A refined and translationally relevant model of chronic DSS colitis in BALB/c mice.

Inflammatory bowel diseases (IBD) are chronic relapsing disorders of the gastrointestinal tract. Several mouse models for IBD are available, but the acute dextran sulfate sodium (DSS)-induced colitis model is mostly used for preclinical studies. However, this model lacks chronicity and often leads to significant loss of mice. The aim of this study was to establish a refined and translationally relevant model of DSS chronic colitis in BALB/c mice. In the first part, we compared several standard therapeutic (ST) treatments for IBD in the acute DSS colitis model to identify the optimal treatment control for a DSS colitis model as compared to literature data.

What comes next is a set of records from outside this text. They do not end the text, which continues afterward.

Lemma serve_keeps_stamps db req : keeps_stamps db (serve db req).
Proof.
  destruct req as [now req]. destruct req; serve_cases;
    try apply keeps_stamps_refl.
  all: try first
    [ apply keeps_stamps_create_site | apply keeps_stamps_create_application
    | by eapply keeps_stamps_save_site | by eapply keeps_stamps_save_application
    | by apply keeps_stamps_tables
    | apply keeps_stamps_shrink; cbn;
      first [done | by apply map_subseteq_difference_l] ].
Qed.

Lemma serve_all_stamps db reqs :
  sequences_valid db →
  (∀ pk (d : datetime),
     pk ≤ seq_job_site db →
     (∀ s, job_sites db !! pk = Some s → JobSite.created_at s = d) →
     ∀ s', job_sites (serve_all db reqs) !! pk = Some s' →
           JobSite.created_at s' = d)
  ∧ (∀ pk (d : datetime),
       pk ≤ seq_job_application db →
       (∀ a, job_applications db !! pk = Some a → JobApplication.applied_date a = d) →
       ∀ a', job_applications (serve_all db reqs) !! pk = Some a' →
             JobApplication.applied_date a' = d).
Proof.
  revert db. induction reqs as [|req reqs IH]; intros db Hvalid.
  { split; intros pk d _ Hd; exact Hd. }
  pose proof (serve_evolves db req) as (Hseq_s & Hseq_a & _).
  pose proof (serve_keeps_stamps db req) as [Hsites Happs].
  destruct (IH (serve db req) (serve_sequences_valid db req Hvalid))
    as [IHs IHa].
  split; intros pk d Hpk Hd x Hx; cbn in Hx.
  - apply (IHs pk d); [lia| |done]. intros s Hs.
    destruct (Hsites pk s Hs) as [(s0 & Hs0 & ->)|?]; [by apply Hd|lia].
  - apply (IHa pk d); [lia| |done]. intros a Ha.
    destruct (Happs pk a Ha) as [(a0 & Ha0 & ->)|?]; [by apply Hd|lia].
Qed.
End stamps.

(** X18. The stamps set at creation stay for good: whatever requests are
    served, a site that is still in its table carries the [created_at] it
    had and an application the [applied_date] it had.  Both fields are
    [auto_now_add], so no request body can reach them. *)
Theorem creation_stamps_immutable `{!RestFramework}
    (db : DB) (reqs : list (datetime * Request)) (pk : Z) :
  sequences_valid db →
  (∀ s s', job_sites db !! pk = Some s →
           job_sites (serve_all db reqs) !! pk = Some s' →
           JobSite.created_at s' = JobSite.created_at s)
  ∧ (∀ a a', job_applications db !! pk = Some a →
             job_applications (serve_all db reqs) !! pk = Some a' →
             JobApplication.applied_date a' = JobApplication.applied_date a).
Proof.
  intros Hvalid. destruct (serve_all_stamps db reqs Hvalid) as [Hs Ha].
  destruct Hvalid as (Vs & Va & _). split.
  - intros s s' Hin Hout. apply (Hs pk (JobSite.created_at s)); [|congruence|done].
    exact (Vs pk s Hin).
  - intros a a' Hin Hout.
    apply (Ha pk (JobApplication.applied_date a)); [|congruence|done].
    exact (Va pk a Hin).
Qed.

Lemma creation_stamps_immutable_witness :
  sequences_valid acme_db
  ∧ job_sites acme_db !! 1 = Some acme_boards
  ∧ ∃ s', job_sites
            (serve_all (H := plain_text_fields) acme_db
               [(500, POST_job_site_mark_visited 1);
                (600, PATCH_job_site 1 JobSiteData.empty)]) !! 1 = Some s'
      ∧ JobSite.updated_at s' = 600
      ∧ JobSite.created_at s' = JobSite.created_at acme_boards.
Proof.
  assert (sequences_valid acme_db) as Hvalid
    by (apply (bool_decide_unpack _); vm_compute; exact I).
  split; [exact Hvalid|]. split; [reflexivity|].
  eexists. split; [vm_compute; reflexivity|]. split; [reflexivity|].
  eapply (proj1 (creation_stamps_immutable (H := plain_text_fields) acme_db
                   [(500, POST_job_site_mark_visited 1);
                    (600, PATCH_job_site 1 JobSiteData.empty)] 1 Hvalid)
            acme_boards); [reflexivity|vm_compute; reflexivity].
Defined.

(** ** A successful create *)

Lemma JobApplication_validated_defaults `{!RestFramework} data db v :
  JobApplicationSerializer.run_validation false data db = inr v →
  (JobApplicationData.status data = None → JobApplicationData.status v = None)
  ∧ (JobApplicationData.is_archived data = None →
     JobApplicationData.is_archived v = None).
Proof.
  unfold JobApplicationSerializer.run_validation. cbv zeta.
  destruct (concat _) eqn:E; [|discriminate]. intros [= <-].
  split; intros Hnone; cbn; by rewrite Hnone.
Qed.

(** X19. When creating an application succeeds, the new row goes under
    the next id of the sequence, which no row was using; its
    [applied_date] is the time of the request, its [job_site] is an
    existing site, and [status] and [is_archived] take their defaults
    ("applied", False) when the body leaves them out.  Every other row of
    every table stays as it was. *)
Theorem create_application_stores `{!RestFramework}
    (now : datetime) (data : JobApplicationData.t) (db db' : DB)
    (r : JobApplicationSerializer.representation) :
  sequences_valid db →
  JobApplicationViewSet.create now data db = (Ok r, db') →
  let pk := seq_job_application db + 1 in
  JobApplicationSerializer.id r = pk
  ∧ seq_job_application db' = pk
  ∧ job_applications db !! pk = None
  ∧ (∃ a, job_applications db' !! pk = Some a
          ∧ r = JobApplicationSerializer.to_representation db' (pk, a)
          ∧ JobApplication.applied_date a = now
          ∧ is_Some (job_sites db !! JobApplication.job_site a)
          ∧ (JobApplicationData.status data = None →
             JobApplication.status a = "applied")
          ∧ (JobApplicationData.is_archived data = None →
             JobApplication.is_archived a = false))
  ∧ (∀ k, k ≠ pk → job_applications db' !! k = job_applications db !! k)
  ∧ job_sites db' = job_sites db
  ∧ application_timelines db' = application_timelines db.
Proof.
  intros (_ & Va & _).
  unfold JobApplicationViewSet.create, mbind, View_bind, is_valid, query.
  destruct (JobApplicationSerializer.run_validation false data db) as [errs|v]
    eqn:Hv; [discriminate|].
  cbn. intros [= <- <-]. cbn. split_and!; try done.
  - destruct (job_applications db !! (seq_job_application db + 1)) as [a|] eqn:Ha;
      [|done].
    specialize (Va _ _ Ha). cbn in Va. lia.
  - eexists. split; [apply lookup_insert_eq|]. split; [done|]. split; [done|].
    cbn. split; [|split].
    + apply (set_attrs_job_site_valid false data db v JobApplication.defaults Hv).
      by left.
    + intros Hnone.
      by rewrite (proj1 (JobApplication_validated_defaults data db v Hv) Hnone).
    + intros Hnone.
      by rewrite (proj2 (JobApplication_validated_defaults data db v Hv) Hnone).
  - intros k Hk. by rewrite lookup_insert_ne.
Qed.
(* ===== verification/_CoqProject ===== *)
-Q . S2P
Prelude.v
NandCfg.v
Fifo.v
Kernel.v
SysMeta.v
PpaCmd.v
WriteCache.v
WritePath.v
WriteAlloc.v
WriteInv.v
WriteBio.v
WriteSystem.v
WriteTrace.v
Requeue.v
SysFlush.v
BootBlk.v
Mcp.v
PowerCycle.v
Backend.v
Driver.v
FwCfg.v
FwQueue.v
FwRbTree.v
FwBlocks.v
FwPages.v
FwCkpt.v
FwWrite.v
FwSched.v
FwNvme.v
FwFlow.v
FwAdmin.v
FwTyped.v
PbAddr.v
PbRl.v
PbState.v
PbMap.v
PbRb.v
PbRing.v
PbCache.v
PbLine.v
PbWrite.v
PbAlloc.v
PbPage.v
PbProto.v
PbGc.v
LnArea.v
LnMap.v
PbInit.v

In the second part, we tested the two most effective ST treatments in a refined model of chronic DSS colitis. Cyclosporine A (CsA) and 6-thioguanine (6-TG) caused considerable reduction of clinical scores in acute DSS colitis. The clinical outcome was confirmed by the results for colon length and by histopathological evaluation. Moreover, CsA and 6-TG considerably reduced mRNA expression of several pro-inflammatory cytokines in spleen and colon. Both compounds also showed a substantial therapeutic effect in the refined model of chronic DSS colitis with regard to clinical scores and histopathology as well as the expression of inflammatory markers. The refined model of chronic DSS colitis reflects important features of IBD and is well suited to test potential IBD therapeutics.